(DATA RECORDS)
Lemma full_ok S b :
  holds S b → bitmap_full b bi = Some (bool_decide (Forall (.∈ S) (seqZ 0 (nbits bi)))).
Proof.
  intros Hh. pose proof (ok_nlevels _ Hbi). pose proof (ok_top _ Hbi) as Htop.
  unfold bitmap_full. rewrite group_offset_off by lia. simpl.
  replace (off bi (nlevels bi) - 1) with (off bi (nlevels bi - 1) + 0)
    by (unfold cnt in Htop; replace (nlevels bi - 1 + 1) with (nlevels bi) in Htop by lia; lia).
  destruct (holds_load S b (nlevels bi - 1) 0 Hh) as [-> _]; [lia..|]. simpl. f_equal.
  apply eq_bool_prop_intro. rewrite bool_decide_spec, Is_true_true, Z.eqb_eq.
  transitivity (∀ j, 0 ≤ j < cnt bi (nlevels bi - 1) → grp b (nlevels bi - 1) j = 0).
  - split; [intros E j Hj; by replace j with 0 by lia|]. intros H0. apply H0. lia.
  - rewrite (level_zero S), Forall_forall by (done || lia). split; intros H0 k Hk; apply H0.
    + apply elem_of_seqZ in Hk. lia.
    + apply elem_of_seqZ. lia.
Qed.
End layout.

Lemma ffs_fold g m n :
  0 ≤ n → 0 ≤ m →
  let r := foldr (λ i r, if Z.testbit g i then i + 1 else r) 0 (seqZ m n) in
  (r = 0 ∧ ∀ k, m ≤ k < m + n → Z.testbit g k = false) ∨
  (m < r ≤ m + n ∧ Z.testbit g (r - 1) = true ∧ ∀ k, m ≤ k < r - 1 → Z.testbit g k = false).
Proof.
  intros Hn. revert m. pattern n. apply natlike_ind; [..|done].
  - intros m Hm. left. rewrite seqZ_nil by lia. split; [done|lia].
  - clear n Hn. intros n Hn IH m Hm. rewrite seqZ_cons, Z.pred_succ by lia. simpl.
    destruct (Z.testbit g m) eqn:E.
    + right. replace (m + 1 - 1) with m by lia. split_and!; [lia|lia|done|lia].
    + destruct (IH (Z.succ m)) as [[-> H0]|(Hr & Ht & H0)]; [lia|left|right].
      * split; [done|]. intros k Hk. destruct (Z.eq_dec k m) as [->|]; [done|]. apply H0. lia.
      * split_and!; [lia|lia|done|]. intros k Hk.
        destruct (Z.eq_dec k m) as [->|]; [done|]. apply H0. lia.
Qed.

Lemma ffsl_spec g :
  is_u64 g → g ≠ 0 →
  0 < ffsl g ≤ 64 ∧ Z.testbit g (ffsl g - 1) = true ∧
  ∀ n, 0 ≤ n < ffsl g - 1 → Z.testbit g n = false.
Proof.
  intros Hg Hnz. destruct (ffs_fold g 0 64) as [[_ H0]|H0]; [lia|lia| |exact H0].
  exfalso. apply Hnz, testbit_small_zero; [done|]. intros. apply H0. lia.
Qed.

Section operations.
Context (bi : bitmap_info) (Hbi : info_ok bi).
Implicit Types (b : bitmap) (i j k g : Z).

Definition first_set b i k : Prop :=
  0 ≤ k < nb bi i ∧ lbit bi b i k = true ∧ ∀ k', 0 ≤ k' < k → lbit bi b i k' = false.

(** The lowest bit set in the first non-zero group of a level. *)
Lemma first_set_group S b i j :
  holds bi S b → 0 ≤ i < nlevels bi → 0 ≤ j < cnt bi i → grp bi b i j ≠ 0 →
  (∀ j', 0 ≤ j' < j → grp bi b i j' = 0) →
  first_set b i (64 * j + (ffsl (grp bi b i j) - 1)).
Proof.
  intros Hh Hi Hj Hnz Hz. destruct (holds_load bi Hbi _ _ _ _ Hh Hi Hj) as [_ Hu].
  destruct (ffsl_spec _ Hu Hnz) as (Hf & Ht & H0). set (n := ffsl (grp bi b i j) - 1) in *.
  assert (Hl : lbit bi b i (64 * j + n) = true) by (rewrite lbit_split by lia; done).
  split_and!; [lia| |done|].
  - rewrite (holds_lbit bi S) in Hl by (done || lia).
    destruct (Z.ltb_spec (64 * j + n) (nb bi i)); [done|discriminate].
  - intros k' Hk'. pose proof (Z.div_mod k' 64). pose proof (Z.mod_pos_bound k' 64).
    replace k' with (64 * (k' / 64) + k' mod 64) by lia. rewrite lbit_split by lia.
    destruct (Z.eq_dec (k' / 64) j) as [E|]; [rewrite E; apply H0; lia|].
    rewrite Hz by lia. apply Z.bits_0.
Qed.

(** The first bit set in level [i + 1] leads to the first one of level [i]. *)
Lemma first_set_down S b i k :
  holds bi S b → 0 ≤ i → i + 1 < nlevels bi → first_set b (i + 1) k →
  load b (off bi i + k) = Some (grp bi b i k) ∧
  first_set b i (64 * k + (ffsl (grp bi b i k) - 1)).
Proof.
  intros Hh Hi0 Hi (Hk & Ht & H0). rewrite nb_succ in Hk by done.
  pose proof (nb_cnt bi Hbi (i + 1) ltac:(lia)) as Hc. rewrite nb_succ in Hc by done.
  assert (Hv : ∀ k', 0 ≤ k' < cnt bi i → lbit bi b (i + 1) k' = negb (grp bi b i k' =? 0)).
  { intros k' Hk'. rewrite (holds_lbit bi S) by (done || lia). unfold val.
    rewrite nb_succ, (proj2 (Z.ltb_lt k' _)), (proj2 (Z.eqb_neq (i + 1) 0)) by lia.
    by replace (i + 1 - 1) with i by lia. }
  split; [apply (holds_load bi Hbi S); (done || lia)|].
  apply (first_set_group S); [done|lia|lia|..].
  - rewrite Hv in Ht by lia. by apply Z.eqb_neq, negb_true_iff.
  - intros j' Hj'. specialize (H0 j' Hj'). rewrite Hv in H0 by lia.
    by apply Z.eqb_eq, negb_false_iff.
Qed.

Lemma nb_le i : 0 ≤ i < nlevels bi → nb bi i ≤ nbits bi.
Proof.
  intros [Hi0 Hi]. revert Hi. pattern i. apply natlike_ind; [..|done].
  - done.
  - clear i Hi0. intros i Hi0 IH Hi. change (Z.succ i) with (i + 1). rewrite nb_succ by lia.
    pose proof (cnt_pos_nb bi Hbi i). lia.
Qed.

Lemma sfu_loop_ok S b (n : nat) k :
  holds bi S b → Z.of_nat n < nlevels bi → first_set b (Z.of_nat n) k →
  ∃ k', sfu_loop bi n k b = Some k' ∧ first_set b 0 k'.
Proof.
  intros Hh. revert k. induction n as [|n IH]; intros k Hn Hk; [by exists k|].
  rewrite Nat2Z.inj_succ, <- Z.add_1_r in Hn, Hk.
  destruct (first_set_down _ _ (Z.of_nat n) _ Hh ltac:(lia) Hn Hk) as [Hld Hf].
  cbn [sfu_loop]. rewrite (group_offset_off bi Hbi) by lia. simpl. rewrite Hld. simpl.
  rewrite Z.shiftl_mul_pow2 by done. change (2 ^ LG_BITMAP_GROUP_NBITS) with 64.
  rewrite (Z.mul_comm k 64), u64_small; [apply IH; [lia|done]|].
  pose proof (nb_le (Z.of_nat n) ltac:(lia)). pose proof (ok_nbits _ Hbi).
  destruct Hf as [Hf _]. split; lia.
Qed.

Lemma sfu_ok S b :
  holds bi S b → (∃ k, 0 ≤ k < nbits bi ∧ k ∉ S) →
  ∃ b' k, bitmap_sfu b bi = Some (b', k) ∧ 0 ≤ k < nbits bi ∧ k ∉ S ∧
    (∀ k', 0 ≤ k' < k → k' ∈ S) ∧ holds bi (S ∪ {[k]}) b'.
Proof.
  intros Hh [k0 [Hk0 Hk0S]]. pose proof (ok_nlevels _ Hbi). pose proof (ok_top _ Hbi) as Htop.
  set (top := nlevels bi - 1) in *.
  assert (Hg : grp bi b top 0 ≠ 0).
  { intros E. apply Hk0S. apply (level_zero bi Hbi S b top); [done|lia| |done].
    intros j Hj. by replace j with 0 by lia. }
  assert (Hf : first_set b top (64 * 0 + (ffsl (grp bi b top 0) - 1)))
    by (apply (first_set_group S); (done || lia)).
  change (64 * 0) with 0 in Hf. rewrite Z.add_0_l in Hf.
  destruct (sfu_loop_ok S b (Z.to_nat top) (ffsl (grp bi b top 0) - 1) Hh) as (k & Hl & Hk & Ht & H0);
    [lia|by rewrite Z2Nat.id by lia|].
  assert (Hval : ∀ k', 0 ≤ k' < nbits bi → lbit bi b 0 k' = bool_decide (k' ∉ S)).
  { intros k' Hk'. destruct (holds_bit bi Hbi S b k' Hh Hk') as [_ E]. exact E. }
  change (nb bi 0) with (nbits bi) in Hk. rewrite Hval in Ht by done. apply bool_decide_eq_true in Ht.
  destruct (set_ok bi Hbi S b k Hh Hk Ht) as (b' & Hset & Hh').
  exists b', k. split_and!; [|lia|lia|done| |done].
  - unfold bitmap_sfu. rewrite (full_ok bi Hbi S) by done. rewrite bool_decide_false.
    2: { rewrite Forall_forall. intros Hall. apply Ht, Hall, elem_of_seqZ. lia. }
    simpl. fold top. rewrite (group_offset_off bi Hbi) by lia. simpl.
    destruct (holds_load bi Hbi S b top 0 Hh) as [E _]; [lia..|].
    rewrite Z.add_0_r in E. rewrite E. simpl. destruct Hf as [Hf _].
    pose proof (nb_le top ltac:(lia)). pose proof (ok_nbits _ Hbi).
    rewrite u64_small by (split; lia). rewrite Hl. simpl. by rewrite Hset.
  - intros k' Hk'. specialize (H0 k' Hk'). rewrite Hval in H0 by lia.
    apply bool_decide_eq_false in H0. by apply dec_stable.
Qed.
(** ** Initialisation *)

Lemma shiftr_ones e : 0 ≤ e ≤ 64 → Z.shiftr (Z.ones 64) e = Z.ones (64 - e).
Proof.
  intros He. apply Z.bits_inj'. intros n Hn.
  rewrite Z.shiftr_spec, !Z.testbit_ones_nonneg by lia.
  destruct (Z.ltb_spec (n + e) 64), (Z.ltb_spec n (64 - e)); lia || done.
Qed.

(** The last groups of the levels below [n] are shifted, all other groups are
    all ones. *)
Definition inited n b : Prop :=
  off bi (nlevels bi) ≤ Z.of_nat (length b) ∧
  ∀ i j, 0 ≤ i < nlevels bi → 0 ≤ j < cnt bi i →
    grp bi b i j =
      if (i <? n) && (j =? cnt bi i - 1) then Z.ones (64 - extra_bits (nb bi i)) else Z.ones 64.

Lemma shift_last_inited b i :
  inited i b → 0 ≤ i < nlevels bi →
  ∃ b', shift_last b (off bi (i + 1) - 1) (extra_bits (nb bi i)) = Some b' ∧
    length b' = length b ∧ inited (i + 1) b'.
Proof.
  intros [Hlen Hb] Hi. pose proof (cnt_pos_nb bi Hbi i Hi) as (_ & Hc & _).
  destruct (extra_bits_spec (nb bi i)) as [He _].
  assert (Hidx : off bi (i + 1) - 1 = off bi i + (cnt bi i - 1)) by (unfold cnt; lia).
  rewrite Hidx. unfold shift_last. destruct (Z.eqb_spec (extra_bits (nb bi i)) 0) as [E|Hne].
  - exists b. split_and!; [done..|]. split; [done|]. intros i' j' Hi' Hj'. rewrite Hb by done.
    destruct (Z.ltb_spec i' i), (Z.ltb_spec i' (i + 1)); simpl; try lia; try done.
    replace i' with i by lia. rewrite E. by destruct (_ =? _).
  - rewrite (load_grp bi Hbi) by (done || lia). simpl. rewrite Hb by lia.
    rewrite Z.ltb_irrefl. simpl.
    destruct (store_grp bi Hbi b i (cnt bi i - 1) (Z.shiftr (Z.ones 64) (extra_bits (nb bi i))))
      as (b' & -> & Hl & Hg); [done|lia|lia|].
    exists b'. split_and!; [done..|]. split; [by rewrite Hl|]. intros i' j' Hi' Hj'. rewrite Hg by done.
    destruct (Z.eqb_spec i' i) as [->|]; simpl.
    + rewrite (proj2 (Z.ltb_lt i (i + 1))) by lia. simpl.
      destruct (Z.eqb_spec j' (cnt bi i - 1)) as [->|]; [apply shiftr_ones; lia|].
      rewrite Hb, Z.ltb_irrefl by done. done.
    + rewrite Hb by done. destruct (Z.ltb_spec i' i), (Z.ltb_spec i' (i + 1)); simpl; try lia; done.
Qed.

Lemma init_loop_ok b i (n : nat) :
  inited i b → 1 ≤ i → nlevels bi = i + Z.of_nat n →
  ∃ b', init_loop bi n i b = Some b' ∧ length b' = length b ∧ inited (nlevels bi) b'.
Proof.
  revert b i. induction n as [|n IH]; intros b i Hb Hi Hn.
  - exists b. split_and!; [done..|]. by replace (nlevels bi) with i by lia.
  - destruct (shift_last_inited b i Hb ltac:(lia)) as (b' & E & <- & Hb').
    cbn [init_loop]. rewrite !(group_offset_off bi Hbi) by lia. simpl.
    assert (Hnb : off bi i - off bi (i - 1) = nb bi i)
      by (unfold nb; by rewrite (proj2 (Z.eqb_neq i 0)) by lia).
    rewrite Hnb, E. simpl. apply IH; [done|lia|lia].
Qed.

Lemma ones_u64 n : 0 ≤ n ≤ 64 → is_u64 (Z.ones n).
Proof.
  intros Hn. rewrite Z.ones_equiv. pose proof (pow2_pos n ltac:(lia)).
  pose proof (Z.pow_le_mono_r 2 n 64 ltac:(lia) ltac:(lia)). split; lia.
Qed.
(End DATA RECORDS)
A single number is asked for: how many lines in the entries above hold the string "Htop".

3